CBO: Pay-to-delay ban could save $4.8B

The Congressional Budget Office has analyzed the proposed pay-to-delay ban, and its money-saving estimate comes in at almost $5 billion. According to CBO, the Preserve Access to Affordable Generic Drugs Act would cut direct healthcare spending--by Medicare, for instance--by $4 billion, plus increase federal revenue by $800 million. As Pharmalot notes, the CBO report also estimates $400 million in savings on appropriated spending.

Some government officials have been eyeing a ban on patent settlements that involve payments in return for delayed generic launches. The Federal Trade Commission has been suing drugmakers for years now, seeking to overturn various patent settlements it finds objectionable, and agency chief Jon Liebowitz has been saying that banning such settlements would save taxpayers $3 billion or more.

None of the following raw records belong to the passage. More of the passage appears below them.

(** X4. Mount is all or nothing for the nodes that exist: whenever
    [renderVDomToDom] throws, whatever its arguments, no virtual object
    and no live node that existed before the call has changed (the
    container included); only new, detached nodes may have been
    created. *)
Theorem mount_throw_keeps_existing (fuel : nat) (v : VNode) (container : option nat)
    (w : World) (e : JsError) (w' : World) :
  renderVDomToDom fuel v container w = Throw e w' →
  vheap w' = vheap w
  ∧ ∀ id, id < length (nodes w) → nodes w' !! id = nodes w !! id.
Proof.
  intros Hrun.
  assert (HF : framed (length (nodes w)) None (λ _, True)
                 (renderVDomToDom fuel v None))
    by (apply framed_renderVDomToDom; intros p [=]).
  specialize (HF w (le_n _)).
  destruct fuel as [| fuel]; [done |].
  cbn [renderVDomToDom] in Hrun, HF. unfold bind in Hrun, HF.
  match type of Hrun with
  | match ?x with _ => _ end = _ => destruct x as [e1 w1 | e1 w1 |] eqn:Hin
  end; [| | done].
  - destruct HF as [_ (Hv & _ & Hn & _)].
    destruct container as [c |]; [| done].
    apply appendChild_throw_same in Hrun as ->.
    split; [done |]. intros id Hid. by apply Hn.
  - injection Hrun as <- <-. destruct HF as (Hv & _ & Hn & _).
    split; [done |]. intros id Hid. by apply Hn.
Qed.

(** X5. Re-render is not all or nothing: with an object whose tag is a
    valid name in lower case and whose [props] is absent,
    [reRenderElement] first removes every child of the element container
    and then throws a [TypeError], so the container is left empty (and
    one detached element has been created). *)
Theorem reRender_bad_tree_empties_container (fuel : nat) (a : nat) (ty : string)
    (ch : JsChildren) (p : nat) (w : World) (tag : string)
    (at' : gmap string string) (ks : list nat) :
  vheap w !! a = Some (mkVObject ty None ch) →
  htmlName ty = true →
  nodes w !! p = Some (mkLiveNode (ElementNode tag) at' ks) →
  length ks < fuel →
  reRenderElement fuel (VRef a) (Some p) w
  = Throw TypeError
      (mkWorld (vheap w)
         (<[p := mkLiveNode (ElementNode tag) at' []]> (nodes w)
          ++ [mkLiveNode (ElementNode ty) ∅ []])
         ((calls w ++ map (RemoveChild p) ks) ++ [CreateElement ty])).
Proof.
  destruct w as [h d l]. cbn [vheap nodes calls]. intros Ha Hty Hp Hks.
  unfold reRenderElement, bind.
  rewrite (run_removeAllChildren h p tag at' ks fuel d l Hks Hp).
  destruct fuel as [| fuel]; [lia |].
  by erewrite run_mount_absent_props by done.
Qed.

(** ** The attribute diff on arbitrary mappings *)

Lemma lookup_writeAll_written (a old new : gmap string string) k :
  writeAll a (writtenEntries old new) !! k
  = match new !! k with
    | Some v => if decide (old !! k = Some v) then a !! k else Some v
    | None => a !! k
    end.
Proof.
  rewrite writeAll_union by apply NoDup_fst_writtenEntries.
  destruct ((list_to_map (writtenEntries old new) : gmap string string) !! k)
    as [v |] eqn:Hw.
  - erewrite lookup_union_Some_l by exact Hw.
    apply elem_of_list_to_map in Hw; [| apply NoDup_fst_writtenEntries].
    apply elem_of_writtenEntries in Hw as [-> Hne]. by rewrite decide_False.
  - rewrite lookup_union_r by exact Hw.
    apply not_elem_of_list_to_map in Hw.
    destruct (new !! k) as [v |] eqn:Hnew; [| done].
    destruct (decide (old !! k = Some v)) as [? | Hne]; [done |].
    exfalso. apply Hw. apply list_elem_of_fmap. exists (k, v).
    split; [done |]. by apply elem_of_writtenEntries.
Qed.

(** X6. The attribute diff on an element, for any old and new mapping
    whose names are valid names in lower case and whatever attributes
    the element carries: it returns normally; it makes only
    [removeAttribute] and [setAttribute] calls on that element; it
    removes exactly the names of the old mapping that are absent from
    the new one and are not inherited property names; it writes exactly
    the pairs of the new mapping that the old one does not hold; and
    every other attribute of the element is left as it was. *)
Theorem attribute_diff_general (e : nat) (old new a : gmap string string) (w : World)
    (tag : string) (ks : list nat) :
  plainKeys old = true →
  plainKeys new = true →
  nodes w !! e = Some (mkLiveNode (ElementNode tag) a ks) →
  ∃ w' cs a',
    updateDomAttributes e (Some old) (Some new) w = Return tt w'
    ∧ nodes w' = <[e := mkLiveNode (ElementNode tag) a' ks]> (nodes w)
    ∧ calls w' = calls w ++ cs
    ∧ (∀ call, call ∈ cs →
         (∃ name, call = RemoveAttribute e name)
         ∨ (∃ name value, call = SetAttribute e name value))
    ∧ (∀ name, RemoveAttribute e name ∈ cs
               ↔ is_Some (old !! name) ∧ new !! name = None
                 ∧ name ∉ Object_prototype_names)
    ∧ (∀ name value, SetAttribute e name value ∈ cs
                     ↔ new !! name = Some value ∧ old !! name ≠ Some value)
    ∧ (∀ name,
         a' !! name
         = match new !! name with
           | Some value => if decide (old !! name = Some value) then a !! name
                           else Some value
           | None => if decide (is_Some (old !! name)
                                ∧ name ∉ Object_prototype_names)
                     then None else a !! name
           end).
Proof.
  destruct w as [h d l]. cbn [nodes calls]. intros Hpo Hpn He.
  rewrite (run_updateDomAttributes h d l e tag ks a old new Hpo Hpn He).
  eexists. eexists. eexists. split; [reflexivity |]. cbn [nodes calls].
  split; [reflexivity |]. split; [by rewrite <- app_assoc |].
  split; [| split; [| split]].
  - intros call [Hc | Hc]%elem_of_app; apply list_elem_of_fmap in Hc as (x & -> & _);
      [left | right]; eauto.
  - intros name. rewrite elem_of_app, !list_elem_of_fmap. split.
    + intros [(x & [= ->] & Hx) | (x & [=] & _)].
      by apply elem_of_removedNames in Hx.
    + intros Hx. left. exists name. split; [done |].
      by apply elem_of_removedNames.
  - intros name value. rewrite elem_of_app, !list_elem_of_fmap. split.
    + intros [(x & [=] & _) | ([k v] & [= -> ->] & Hx)].
      by apply elem_of_writtenEntries in Hx.
    + intros Hx. right. exists (name, value). split; [done |].
      by apply elem_of_writtenEntries.
  - intros name. rewrite lookup_writeAll_written, lookup_deleteAll.
    destruct (new !! name) as [v |] eqn:Hnew.
    + rewrite (decide_False (P := name ∈ removedNames old new)); [done |].
      rewrite elem_of_removedNames. intros (_ & ? & _). congruence.
    + destruct (decide (is_Some (old !! name) ∧ name ∉ Object_prototype_names))
        as [[Hold Hp] | Hno].
      * rewrite (decide_True (P := name ∈ removedNames old new)); [done |].
        by apply elem_of_removedNames.
      * rewrite (decide_False (P := name ∈ removedNames old new)); [done |].
        rewrite elem_of_removedNames. tauto.
Qed.

(** X7. The attribute diff when every name of the two mappings is a
    valid name in lower case and no removed name is an inherited
    property name: the element that carried [old] ends with exactly
    [new]; the names removed are exactly those of [old] absent from
    [new]; the pairs written are exactly those of [new] that [old] does
    not hold; nothing else is written. *)
Theorem attribute_diff_plain_names (e : nat) (old new : gmap string string) (w : World)
    (tag : string) (ks : list nat) :
  plainKeys old = true →
  plainKeys new = true →
  nodes w !! e = Some (mkLiveNode (ElementNode tag) old ks) →
  (∀ name, is_Some (old !! name) → new !! name = None →
           name ∉ Object_prototype_names) →
  ∃ w' cs,
    updateDomAttributes e (Some old) (Some new) w = Return tt w'
    ∧ nodes w' = <[e := mkLiveNode (ElementNode tag) new ks]> (nodes w)
    ∧ calls w' = calls w ++ cs
    ∧ (∀ call, call ∈ cs →
         (∃ name, call = RemoveAttribute e name)
         ∨ (∃ name value, call = SetAttribute e name value))
    ∧ (∀ name, RemoveAttribute e name ∈ cs
               ↔ is_Some (old !! name) ∧ new !! name = None)
    ∧ (∀ name value, SetAttribute e name value ∈ cs
                     ↔ new !! name = Some value ∧ old !! name ≠ Some value).
Proof.
  destruct w as [h d l]. cbn [nodes calls]. intros Hpo Hpn He Hplain.
  rewrite (run_updateDomAttributes h d l e tag ks old old new Hpo Hpn He).
  eexists. eexists. split; [reflexivity |]. cbn [nodes calls].
  split; [by rewrite attributes_after_diff |].
  split; [by rewrite <- app_assoc |].
  split; [| split].
  - intros call [Hc | Hc]%elem_of_app; apply list_elem_of_fmap in Hc as (x & -> & _);
      [left | right]; eauto.
  - intros name. rewrite elem_of_app, !list_elem_of_fmap. split.
    + intros [(x & [= ->] & Hx) | (x & [=] & _)].
      apply elem_of_removedNames in Hx. tauto.
    + intros (Hold & Hnew). left. exists name. split; [done |].
      apply elem_of_removedNames. auto.
  - intros name value. rewrite elem_of_app, !list_elem_of_fmap. split.
    + intros [(x & [=] & _) | ([k v] & [= -> ->] & Hx)].
      by apply elem_of_writtenEntries in Hx.
    + intros Hx. right. exists (name, value). split; [done |].
      by apply elem_of_writtenEntries.
Qed.

(** X8. Diffing a mapping against itself does nothing: for an element
    and any mapping [m], [updateDomAttributes(e, m, m)] returns without
    making a single display-tree call and leaves the world as it was. *)
Theorem attribute_diff_self_noop (e : nat) (m : gmap string string) (w : World)
    (tag : string) (a : gmap string string) (ks : list nat) :
  nodes w !! e = Some (mkLiveNode (ElementNode tag) a ks) →
  updateDomAttributes e (Some m) (Some m) w = Return tt w.
Proof.
  intros _. unfold updateDomAttributes, Object_keys, Object_entries.
  unfold bind at 1. unfold bind at 1. cbn [toObject ret]. unfold bind at 1.
  pose proof (run_removeLoop_none e m w (map fst (map_to_list m))) as H1.
  cbn [toObject] in H1. rewrite H1; last first.
  { apply Forall_forall. intros k Hk.
    change (map fst (map_to_list m)) with ((map_to_list m).*1) in Hk.
    apply list_elem_of_fmap in Hk as ([k' v] & -> & Hin).
    apply elem_of_map_to_list in Hin. unfold inOp. cbn [fst].
    rewrite bool_decide_true; [done | by eexists]. }
  unfold bind at 1. unfold bind at 1. cbn [toObject ret].
  pose proof (run_writeLoop_none e m w (map_to_list m)) as H2.
  cbn [toObject] in H2. apply H2.
  apply Forall_forall. intros [k v] Hin. apply elem_of_map_to_list in Hin.
  cbn [fst snd]. unfold getProp. by rewrite Hin.
Qed.

(** X9. With an absent ([undefined]) old or new mapping the attribute
    diff throws a [TypeError] before making any display-tree call: the
    world is unchanged. *)
Theorem attribute_diff_undefined_throws (e : nat) (oldProps newProps : JsProps)
    (w : World) :
  oldProps = None ∨ newProps = None →
  updateDomAttributes e oldProps newProps w = Throw TypeError w.
Proof.
  intros Hundef. unfold updateDomAttributes, Object_keys, Object_entries.
  destruct oldProps as [old |]; [| reflexivity].
  destruct Hundef as [? | ->]; [done |].
  unfold bind at 1. unfold bind at 1. cbn [toObject ret].
  destruct (map fst (map_to_list old)) as [| k keys]; reflexivity.
Qed.

(** X10. Round trip of the attribute diff: when the element carries
    [old], every name of the two mappings is a valid name in lower case
    and no name that either diff has to remove is an inherited
    property name, diffing from [old] to [new] and then from [new] back
    to [old] leaves every live node exactly as it was at the start. *)
Theorem attribute_diff_round_trip (e : nat) (old new : gmap string string) (w : World)
    (tag : string) (ks : list nat) :
  plainKeys old = true →
  plainKeys new = true →
  nodes w !! e = Some (mkLiveNode (ElementNode tag) old ks) →
  (∀ name, is_Some (old !! name) → new !! name = None →
           name ∉ Object_prototype_names) →
  (∀ name, is_Some (new !! name) → old !! name = None →
           name ∉ Object_prototype_names) →
  ∃ w1 w2,
    updateDomAttributes e (Some old) (Some new) w = Return tt w1
    ∧ updateDomAttributes e (Some new) (Some old) w1 = Return tt w2
    ∧ nodes w1 !! e = Some (mkLiveNode (ElementNode tag) new ks)
    ∧ nodes w2 = nodes w.
Proof.
  destruct w as [h d l]. cbn [nodes]. intros Hpo Hpn He Hon Hno.
  pose proof (lookup_lt_Some _ _ _ He) as Hlt.
  rewrite (run_updateDomAttributes h d l e tag ks old old new Hpo Hpn He).
  rewrite (attributes_after_diff old new Hon).
  eexists. eexists. split; [reflexivity |].
  assert (He1 : <[e := mkLiveNode (ElementNode tag) new ks]> d !! e
                = Some (mkLiveNode (ElementNode tag) new ks))
    by (by apply list_lookup_insert_eq).
  rewrite (run_updateDomAttributes h _ _ e tag ks new new old Hpn Hpo He1).
  rewrite (attributes_after_diff new old Hno).
  split; [reflexivity |]. cbn [nodes]. split; [done |].
  by rewrite list_insert_insert_eq, list_insert_id.
Qed.

(** ** Diff-and-patch: the text case on arbitrary nodes *)

Lemma Forall2_lrep_frame d d' c n ts :
  d !! c = Some n →
  Forall2 (lrep d) (childNodes n) ts →
  (∀ id, id < length d → id ≠ c → d' !! id = d !! id) →
  ∀ ks' ts',
    Forall2 (lrep d) ks' ts' →
    Forall (λ t, size t ≤ sum_list (map size ts)) ts' →
    Forall2 (lrep d') ks' ts'.
Proof.
  intros Hc Hts Hsame ks' ts' Hks'.
  induction Hks' as [| k t ks' ts' Hk _ IH]; intros Hall; [constructor |].
  inversion Hall; subst. constructor; [| by apply IH].
  by eapply (lrep_outside_container d d' c n ts).
Qed.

Sen. Herb Kohl (D-WI) has taken up the banner, and he co-sponsored the bill CBO just analyzed. It made its way through the Senate Judiciary Committee but hasn't yet been approved by the Senate. President Obama also joined in, with a pay-to-delay ban in his 2012 budget proposal, said to save the federal government $8 billion over 10 years.

Not surprisingly, both branded drugmakers and generics firms are against the ban. They say patent settlements often result in generic launches before a branded drug's patent expires.